Key words: endocrine disruption, ethynylestradiol, fathead minnows, Experimental Lakes Area
Introduction
Interference in the hormonal communication systems of wildlife by contaminants has become an area of international concern. Most intensely studied are those contaminants that mimic or antagonize the activity of sex steroid hormones and affect gonadal development and the appearance of secondary sexual characteristics. Information regarding contaminants that induce effects through interaction with the hepatic estrogen receptor is most readily available (Kime 1998). As awareness of the potential wide-ranging effects of this class of contaminants has emerged, the development of screening tools for evaluating their presence in receiving waters has become a high priority (Lattier et al. 2001). The detection of elevated concentrations of the egg yolk precursor vitellogenin (VTG) in blood plasma of fish has become the standard diagnostic tool for exposure to contaminants with estrogenic activity (Tyler et al. 1999).
VTG is a phospholipoglycoprotein manufactured in the liver of mature female fish in response to increasing circulating estrogen levels leading up to spawning (Arukwe et al. 2000). Male fish do not normally produce VTG, but the hepatic estrogen receptor and the gene that encodes for VTG is still present (Maitre et al. 1985; LeGuellec et al. 1988). The result is that when male fish are exposed to estrogenic compounds, VTG production can be induced. In fact, VTG concentrations in plasma can increase several thousand fold in male fish exposed to estrogenic contaminants. In that regard, many studies have reported VTG induction in fish exposed to estrogenic compounds in a laboratory setting (Tyler et al. 1999; Carlson and Williams 1999; Palace et al. 2001a,b; Schultz et al. 2001). Similar results have also been obtained in wild fish captured in freshwaters contaminated with environmental estrogens (Folmar et al. 1996; Harries et al. 1997, 1999; Larsson et al. 1999; Van Aerle et al. 2001).
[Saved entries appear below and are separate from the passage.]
(** * Collaborative task board: edit locks, versions, assignment, broadcast

    A shallow embedding of the server of the task board
    (routes/tasks.js, socket/socketHandler.js, models/Activity.js and the
    Task schema) with the properties its specification states about it.

    Conventions of the embedding.
    - The task collection is a finite map from object id to task record;
      the user collection is a list, in the order [User.find] returns it;
      the activity collection is a list, oldest record first.
    - Dates are integers, milliseconds since the epoch; [new Date()] is
      the argument [now] of a handler.
    - A number is an IEEE 754 double.  [order], [version] and the counts
      are copied, compared and incremented, never divided: the embedding
      carries the integer-valued doubles, each written as the integer it
      denotes, and rounds a sum as the double addition does ([plusOne]).
      A number of a request body is the double the JSON parser made of it.
    - Object ids are written as strings of 24 hexadecimal digits and
      compared in lower case, as [ObjectId.toString] prints them.
    - Strings are byte strings; [trim] and [toLowerCase] act on ASCII.
    - A request body is typed: each key carries a value of the type of its
      schema path.  Keys that are no schema path are kept in the body and
      have no effect on a stored record (the schemas are strict).
    - [save()] validates the whole document against its schema before it
      writes; [bulkWrite] and [updateMany] write without validating.  The
      messages the persistence layer words itself (cast and enumeration
      failures) are abbreviated.
    - Paths no handler reads are left out of the records: [createdAt],
      [updatedAt] and [conflictVersions] of a task, [email], [avatar] and
      [password] of a user. *)

From Stdlib Require Import ZArith Lia Ascii String.
From Stdlib Require SpecFloat.
From stdpp Require Import gmap strings list fin_maps pretty sorting.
Whereas VTG is an excellent marker of exposure to estrogenic compounds, links between induction of the protein and adverse effects at higher levels of biological organization have not yet been established (Lattier et al. 2001). Specifically, there is an urgent need to examine the potential link between organism responses at the biochemical level, adverse effects on reproduction, and population level disturbances (Arcand-Hoy and Benson 1998; Campbell and Hutchinson 1998; Jobling et al. 1998).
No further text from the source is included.